Adaptive Proximal Point Algorithms for Total Variation Image Restoration

Ying Chen; Jian Wu; Gaohang Yu

doi:10.19139/soic.v3i1.122

Ying Chen School of Mathematics and Computer Sciences, Gannan Normal University, China
Jian Wu College of Computer Science and Technology, Harbin Institute of Technology Shenzhen Graduate School, Guangdong province, China
Gaohang Yu School of Mathematics and Computer Sciences, Gannan Normal University, China

DOI: https://doi.org/10.19139/soic.v3i1.122

Abstract

Image restoration is a fundamental problem in various areas of imaging sciences. This paper presents a class of adaptive proximal point algorithms (APPA) with contraction strategy for total variational image restoration. In each iteration, the proposed methods choose an adaptive proximal parameter matrix which is not necessary symmetric. In fact, there is an inner extrapolation in the prediction step, which is followed by a correction step for contraction.

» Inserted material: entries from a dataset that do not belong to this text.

(* ===== verification/AutoRangedPut.v ===== *)
(** Uploads in parts (source/s3_auto_ranged_put.c): a new upload and one that resumes, the
    update that asks for the next request or finishes the upload, the preparation of the
    requests, the handler of finished requests, and pausing. *)

From Stdlib Require Import Init.Byte String.
From S2P Require Import Prelude AwsCommon ByteCursor HttpHeaders HttpMessage Checksums ChecksumContext Listing BodyStream.
From S2P Require Import PriorityQueue PartMath Tracking Delivery.

(** * Data *)

Inductive put_request_tag :=
| TAG_LIST_PARTS
| TAG_CREATE_MULTIPART_UPLOAD
| TAG_PART
| TAG_ABORT_MULTIPART_UPLOAD
| TAG_COMPLETE_MULTIPART_UPLOAD.

#[export] Instance put_request_tag_eq_dec : EqDecision put_request_tag.
Proof. solve_decision. Defined.

Inductive meta_request_type := TYPE_DEFAULT | TYPE_GET_OBJECT | TYPE_PUT_OBJECT | TYPE_COPY_OBJECT.

#[export] Instance meta_request_type_eq_dec : EqDecision meta_request_type.
Proof. solve_decision. Defined.

(** [struct aws_s3_meta_request_resume_token], the fields of uploads. *)
Record resume_token := mkToken {
  token_type : meta_request_type;
  token_multipart_upload_id : option (list byte);
  token_part_size : Z;
  token_total_num_parts : Z;
  token_num_parts_completed : Z;
}.

(** [struct aws_s3_mpu_part_info] *)
Record mpu_part_info := mkPartInfo {
  info_size : Z;
  info_etag : option (list byte);
  info_checksum_context : option checksum_context;
  info_was_previously_uploaded : bool;
}.
#[export] Instance mpu_part_info_eta : Eta mpu_part_info := λ i,
  mkPartInfo (info_size i) (info_etag i) (info_checksum_context i) (info_was_previously_uploaded i).

(** The part of [struct aws_s3_request] that uploads use.  [put_parts] is the payload of a
    CompleteMultipartUpload, the number and ETag of each part; [put_body_stream] what a
    part that streams from its file will send. *)
Record put_request := mkPutRequest {
  put_tag : put_request_tag;
  put_part_number : Z;
  put_range_start : Z;
  put_range_end : Z;
  put_content_length : Z;
  put_was_previously_uploaded : bool;
  put_is_noop : bool;
  put_always_send : bool;
  put_from_pool : bool;
  put_ticket : bool;
  put_body : list byte;
  put_body_capacity : Z;
  put_buffer_size : Z;
  put_fio_streaming : bool;
  put_body_stream : option (list byte);
  put_num_times_prepared : Z;
  put_parts : list (Z * list byte);
}.
#[export] Instance put_request_eta : Eta put_request := λ r,
  mkPutRequest (put_tag r) (put_part_number r) (put_range_start r) (put_range_end r) (put_content_length r)
    (put_was_previously_uploaded r) (put_is_noop r) (put_always_send r) (put_from_pool r) (put_ticket r) (put_body r)
    (put_body_capacity r) (put_buffer_size r) (put_fio_streaming r) (put_body_stream r) (put_num_times_prepared r)
    (put_parts r).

And the inner extrapolation is implemented by an adaptive scheme. By using the framework of contraction method, global convergence result and a convergence rate of O(1/N) could be established for the proposed methods. Numerical results are reported to illustrate the efficiency of the APPA methods for solving total variation image restoration problems. Comparisons with the state-of-the-art algorithms demonstrate that the proposed methods are comparable and promising.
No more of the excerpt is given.